In the era of ongoing pandemic Covid-19, everyone is stuck at home because of online education and work from the home culture which has highly affected the mental health of the people. I am going to narrate my own story that how this pandemic harmed me emotionally and I continue to survive.

My life was going normal till March 2020 and I came home for a week for my mid-semester break from my college hostel and lockdown was announced. At first, I took a sigh of relief that I would get some time to spend with my family and can focus on my personal growth. So, I started doing freelancing and earning money which gave me confidence and happiness but as the months passed, sitting in four walls with no friends in my hometown and least interactive parents, life becamedifficult and my mental health began to degrade.

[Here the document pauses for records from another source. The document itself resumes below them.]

(** * Laplace inpainting by Jacobi and SOR relaxation (iterative_solver.py)

    A shallow embedding of the solver module: numpy arrays as shaped
    row-major buffers of binary64 floats, the Python object store as an
    explicit heap of arrays addressed by references, and exceptions as an
    outcome threaded through a small state-and-error monad. *)

From Stdlib Require Import ZArith Floats Lia.
From stdpp Require Import base tactics option list sorting.

Set Warnings "-inexact-float".

Local Open Scope Z_scope.
Local Open Scope nat_scope.

(** ** numpy arrays *)

(** A two-dimensional array: its shape and its C-contiguous buffer. *)
Record ndarray (A : Type) := NDArray {
  nrows : nat;
  ncols : nat;
  data : list A
}.
Arguments NDArray {A} _ _ _.
Arguments nrows {A} _.
Arguments ncols {A} _.
Arguments data {A} _.

Definition shape {A} (u : ndarray A) : nat * nat := (nrows u, ncols u).

(** The buffer holds exactly one value per cell. *)
Definition wf {A} (u : ndarray A) : Prop :=
  length (data u) = nrows u * ncols u.

(** Python exceptions the module can meet.  [DanglingRef] is not a Python
    exception: it marks a reference that is absent from the store, which
    no run started from a live reference produces. *)
Inductive exn := IndexError | ValueError | DanglingRef.

Inductive outcome (A : Type) :=
| Ret (a : A)
| Raise (e : exn).
Arguments Ret {A} a.
Arguments Raise {A} e.

(** [u[i, j]] for in-range, non-negative indices. *)
Definition get {A} (u : ndarray A) (i j : nat) : outcome A :=
  if decide (i < nrows u ∧ j < ncols u)
  then match data u !! (i * ncols u + j) with
       | Some x => Ret x
       | None => Raise IndexError
       end
  else Raise IndexError.

(** [u[i, j] = v], on the value of the array. *)
Definition set {A} (u : ndarray A) (i j : nat) (v : A) : ndarray A :=
  NDArray (nrows u) (ncols u) (<[i * ncols u + j := v]> (data u)).

(** Reading a cell that is known to exist (used to tabulate). *)
Definition cell (u : ndarray float) (i j : nat) : float :=
  nth (i * ncols u + j) (data u) 0%float.

Definition tabulate (r c : nat) (f : nat → nat → float) : ndarray float :=
  NDArray r c (flat_map (λ i, map (f i) (seq 0 c)) (seq 0 r)).

(** [np.roll(u, shift, axis)]: the element at index [k] along the axis
    moves to index [(k + shift) mod n]; so the result at [k] is the input
    at [(k - shift) mod n].  Axis 0 runs over rows, axis 1 over columns. *)
Definition rolled (n : nat) (shift : Z) (k : nat) : nat :=
  Z.to_nat ((Z.of_nat k - shift) mod Z.of_nat n).

Definition roll (u : ndarray float) (shift : Z) (axis : nat) : ndarray float :=
  match axis with
  | O => tabulate (nrows u) (ncols u) (λ i j, cell u (rolled (nrows u) shift i) j)
  | _ => tabulate (nrows u) (ncols u) (λ i j, cell u i (rolled (ncols u) shift j))
  end.

(** [a + b] on arrays of one shape, and [a / c] by a scalar. *)
Definition arr_add (a b : ndarray float) : ndarray float :=
  NDArray (nrows a) (ncols a) (zip_with PrimFloat.add (data a) (data b)).

Definition arr_div (a : ndarray float) (c : float) : ndarray float :=
  NDArray (nrows a) (ncols a) (map (λ x, x / c)%float (data a)).

(** Values of [xs] at the positions where [bs] is true, in buffer order. *)
Fixpoint select {A} (bs : list bool) (xs : list A) : list A :=
  match bs, xs with
  | b :: bs', x :: xs' => if b then x :: select bs' xs' else select bs' xs'
  | _, _ => []
  end.

(** Whether numpy takes [mask] as a boolean index of [u]: an axis of the
    mask is compared with the array's only when it is not empty. *)
Definition mask_fits {A} (mask : ndarray bool) (u : ndarray A) : Prop :=
  (nrows mask = 0 ∨ nrows mask = nrows u) ∧ (ncols mask = 0 ∨ ncols mask = ncols u).

Global Instance mask_fits_dec {A} (mask : ndarray bool) (u : ndarray A) :
  Decision (mask_fits mask u) :=
  and_dec (or_dec (decide (nrows mask = 0)) (decide (nrows mask = nrows u)))
          (or_dec (decide (ncols mask = 0)) (decide (ncols mask = ncols u))).

(** [u[mask]] with a two-dimensional boolean mask.  A mask of the array's
    shape selects the cells where it is true.  A mask of another shape
    raises IndexError, unless the axes that differ are empty: such a mask
    has no cell and selects nothing. *)
Definition bool_index (u : ndarray float) (mask : ndarray bool) : outcome (list float) :=
  if decide (shape mask = shape u)
  then Ret (select (data mask) (data u))
  else if decide (mask_fits mask u)
       then Ret []
       else Raise IndexError.

(** The positions of [xs] where [bs] is true receive [vals], in order. *)
Fixpoint scatter {A} (bs : list bool) (xs vals : list A) : list A :=
  match bs, xs with
  | b :: bs', x :: xs' =>
      if b then
        match vals with
        | v :: vals' => v :: scatter bs' xs' vals'
        | [] => x :: scatter bs' xs' []
        end
      else x :: scatter bs' xs' vals
  | _, _ => xs
  end.

(** [u[mask] = vals], on the value of the array.  The mask is taken as
    by [bool_index]; [vals] holds one value per selected cell, or a single
    value, which numpy gives to every selected cell; other lengths raise
    ValueError. *)
Definition bool_assign (u : ndarray float) (mask : ndarray bool) (vals : list float)
  : outcome (ndarray float) :=
  if decide (shape mask = shape u)
  then if decide (length vals = length (select (data mask) (data u)))
       then Ret (NDArray (nrows u) (ncols u) (scatter (data mask) (data u) vals))
       else match vals with
            | [v] =>
                Ret (NDArray (nrows u) (ncols u)
                       (scatter (data mask) (data u)
                          (repeat v (length (select (data mask) (data u))))))
            | _ => Raise ValueError
            end
  else if decide (mask_fits mask u)
       then match vals with
            | [] | [_] => Ret u
            | _ => Raise ValueError
            end
       else Raise IndexError.

(** One-dimensional arithmetic: [c * v], [a + b], [a - b]. *)
Definition vec_scale (c : float) (v : list float) : list float :=
  map (λ x, c * x)%float v.
Definition vec_add (a b : list float) : list float := zip_with PrimFloat.add a b.
Definition vec_sub (a b : list float) : list float := zip_with PrimFloat.sub a b.

(** [np.linalg.norm] of a real vector is [sqrt(x.dot(x))]; the dot product
    is accumulated from the left, starting at zero. *)
Definition dot (a b : list float) : float :=
  fold_left (λ acc p, acc + fst p * snd p)%float (zip a b) 0%float.

Definition norm (x : list float) : float := PrimFloat.sqrt (dot x x).

(** ** The object store and the monad of the module *)

Abbreviation loc := nat (only parsing).
Abbreviation heap := (list (ndarray float)).

Definition M (A : Type) : Type := heap → heap * outcome A.

Global Instance M_ret : MRet M := λ A a h, (h, Ret a).
Global Instance M_bind : MBind M := λ A B f m h,
  match m h with
  | (h', Ret a) => f a h'
  | (h', Raise e) => (h', Raise e)
  end.

(** A pure numpy operation inside the monad. *)
Definition lift {A} (o : outcome A) : M A := λ h, (h, o).

(** The array a reference points to. *)
Definition load (l : loc) : M (ndarray float) := λ h,
  match h !! l with
  | Some a => (h, Ret a)
  | None => (h, Raise DanglingRef)
  end.

(** [u.copy()]: a fresh array with the same contents. *)
Definition ndarray_copy (l : loc) : M loc := λ h,
  match h !! l with
  | Some a => (h ++ [a], Ret (length h))
  | None => (h, Raise DanglingRef)
  end.

(** Overwrite the array behind a reference. *)
Definition store (l : loc) (a : ndarray float) : M unit := λ h,
  (<[l := a]> h, Ret tt).

Definition getitem (l : loc) (i j : nat) : M float :=
  u ← load l; lift (get u i j).

Definition setitem (l : loc) (i j : nat) (v : float) : M unit :=
  u ← load l; store l (set u i j v).

Definition setitem_mask (l : loc) (mask : ndarray bool) (vals : list float) : M unit :=
  u ← load l; u' ← lift (bool_assign u mask vals); store l u'.

(** [for x in xs: body(x)] *)
Fixpoint for_ {A} (xs : list A) (body : A → M unit) : M unit :=
  match xs with
  | [] => mret tt
  | x :: xs' => body x ≫= λ _, for_ xs' body
  end.

(** [range(lo, hi)] over non-negative bounds, and [range(n)] for a Python
    integer [n] (empty when [n <= 0]). *)
Definition range (lo hi : nat) : list nat := seq lo (hi - lo).
Definition range_Z (n : Z) : list Z := map Z.of_nat (seq 0 (Z.to_nat n)).

(** ** The steppers *)

Definition step_jacobi_2D (u : loc) (mask : ndarray bool) (omega : float) : M loc :=
  u_new ← ndarray_copy u;
  uv ← load u;
  let avg_neighbors :=
    arr_div (arr_add (arr_add (arr_add (roll uv 1 0) (roll uv (-1) 0))
                               (roll uv 1 1))
                     (roll uv (-1) 1)) 4%float in
  um ← lift (bool_index uv mask);
  am ← lift (bool_index avg_neighbors mask);
  setitem_mask u_new mask
    (vec_add (vec_scale (1 - omega)%float um) (vec_scale omega am));;
  mret u_new.

Definition sor_body (u : loc) (mask : ndarray bool) (omega : float) (i j : nat) : M unit :=
  m ← lift (get mask i j);
  if m : bool then
    dn ← getitem u (i + 1) j;
    up ← getitem u (i - 1) j;
    rt ← getitem u i (j + 1);
    lf ← getitem u i (j - 1);
    let avg := ((dn + up + rt + lf) / 4)%float in
    old ← getitem u i j;
    setitem u i j ((1 - omega) * old + omega * avg)%float
  else mret tt.

(** With fewer than three rows or columns the ranges are empty, as
    [range(1, nrows - 1)] is in Python. *)
Definition step_sor_2D (u : loc) (mask : ndarray bool) (omega : float) : M loc :=
  uv ← load u;
  let '(nrows, ncols) := shape uv in
  for_ (range 1 (nrows - 1)) (λ i,
    for_ (range 1 (ncols - 1)) (λ j,
      sor_body u mask omega i j));;
  mret u.

(** ** The solvers *)

(** The body of [for it in range(max_iter)] in [inpaint_jacobi], over the
    remaining indices [its]; falling off the end returns [max_iter]. *)
Fixpoint jacobi_loop (its : list Z) (u : loc) (mask : ndarray bool)
    (tol : float) (max_iter : Z) (omega : float) : M (loc * Z) :=
  match its with
  | [] => mret (u, max_iter)
  | it :: its' =>
      u_new ← step_jacobi_2D u mask omega;
      a ← load u_new;
      x ← lift (bool_index a mask);
      b ← load u;
      y ← lift (bool_index b mask);
      let diff := norm (vec_sub x y) in
      if (diff <? tol)%float then mret (u_new, (it + 1)%Z)
      else jacobi_loop its' u_new mask tol max_iter omega
  end.

Definition inpaint_jacobi (image : loc) (mask : ndarray bool)
    (tol : float) (max_iter : Z) (omega : float) : M (loc * Z) :=
  u ← ndarray_copy image;
  jacobi_loop (range_Z max_iter) u mask tol max_iter omega.

Fixpoint sor_loop (its : list Z) (u : loc) (mask : ndarray bool)
    (tol : float) (max_iter : Z) (omega : float) : M (loc * Z) :=
  match its with
  | [] => mret (u, max_iter)
  | it :: its' =>
      u_old ← ndarray_copy u;
      u' ← step_sor_2D u mask omega;
      a ← load u';
      x ← lift (bool_index a mask);
      b ← load u_old;
      y ← lift (bool_index b mask);
      let diff := norm (vec_sub x y) in
      if (diff <? tol)%float then mret (u', (it + 1)%Z)
      else sor_loop its' u' mask tol max_iter omega
  end.

Definition inpaint_sor (image : loc) (mask : ndarray bool)
    (tol : float) (max_iter : Z) (omega : float) : M (loc * Z) :=
  u ← ndarray_copy image;
  sor_loop (range_Z max_iter) u mask tol max_iter omega.

(** ** The omega search *)

(** Ceiling of a binary64 value as an integer (zero on infinities and NaN,
    which the default grid below never meets). *)
Definition ceil_Z (x : float) : Z :=
  match Prim2SF x with
  | S754_finite s m e =>
      let n := if s then Z.neg m else Z.pos m in
      match e with
      | Z.neg p => (- ((- n) / 2 ^ Z.pos p))%Z
      | _ => (n * 2 ^ e)%Z
      end
  | _ => 0%Z
  end.

Definition float_of_nat (i : nat) : float :=
  PrimFloat.of_uint63 (Uint63.of_Z (Z.of_nat i)).

(** [np.arange(start, stop, step)] on doubles: [ceil((stop - start) / step)]
    values; the first two are [start] and [start + step], the others
    [start + i * delta] with [delta] the difference of the first two. *)
Definition arange (start stop step : float) : list float :=
  let len := Z.to_nat (ceil_Z ((stop - start) / step)%float) in
  let next := (start + step)%float in
  let delta := (next - start)%float in
  map (λ i, match i with
            | 0 => start
            | 1 => next
            | _ => (start + float_of_nat i * delta)%float
            end) (seq 0 len).

(** The body of [for omega in omega_values], threading [best_omega] and
    [fewest_iters]. *)
Fixpoint omega_loop (omegas : list float) (image : loc) (mask : ndarray bool)
    (nIter : Z) (abstol : float) (best_omega : option float) (fewest_iters : Z)
  : M (option float * Z) :=
  match omegas with
  | [] => mret (best_omega, fewest_iters)
  | omega :: rest =>
      r ← inpaint_sor image mask abstol nIter omega;
      let iters := r.2 in
      if (iters <? fewest_iters)%Z
      then omega_loop rest image mask nIter abstol (Some omega) iters
      else omega_loop rest image mask nIter abstol best_omega fewest_iters
  end.

Definition find_optimal_omega_sor (image : loc) (mask : ndarray bool)
    (omega_values : option (list float)) (nIter : Z) (abstol : float)
  : M (option float * Z) :=
  let omega_values :=
    match omega_values with
    | None => arange 1 2 0.05
    | Some l => l
    end in
  omega_loop omega_values image mask nIter abstol None nIter.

I was found watching web series 10 hours a day. My parents were 24*7 scolding me for not being interested in household chores. Life seemed like a frustrating pathetic trip, so I decided to leave for my grandma’s house where my initial twenty days were smooth but later on, everyone started finding out faults with me, the way I dress up, the way I walk, my daily routine, my choices, everything was being judged which started breaking me emotionally but I had no other option than to stay there until the hostel reopens. I spent 5 months there with daily and regular taunts, insults, and disrespect which was shattering me mentally. I am brought up in a family which made me hate myself due to excessive restrictions and unnecessary judgments.

A ray of hope arose in March 2021 when the reopening of hostels was declared and I excitedly ran to Delhi to live a life of freedom I have always loved. Life started becoming smooth but not for much longer. In April, the second wave of Corona Virus came and curfew was declared again. Everything was shut down and we were locked in our homes again. It was my last year in college which I spent at home.

A sudden goodbye to college without any notice shattered me because I was emotionally attached to this place. After all, it gave me freedom and some of the best times of my life. It taught me so much. A week later of the lockdown, when Covid-19 was on peak, I lost my maternal grandfather and could not even visit him because everything was closed. My grandmother was admitted to the hospital without awareness of the fact that she has lost her husband. It was hard to handle mom. Days passed, my grandma recovered and came back home.

Many of my friends lost their parents in the pandemic. Listening to such news on daily basis made me even weaker and affected my emotional health. For 1.5 years, my father’s shop was closed and business got flopped and we started suffering financially. Now, it is September’21 and I am still sailing in the same boat.

I sit in a room of four walls all day with no vision of the future. I barely talk to anyone but I consider myself brave that I am still breathing and surviving. I hope this shall pass too because it is not easy to spend the most precious years of your life sitting at home with no clear vision and stress of financial burden. After all, anytime third wave of Covid-19 can come to lock us again. I consider myself extremely brave to survive but actually, it is killing me inside. I hope I get the remedy soon.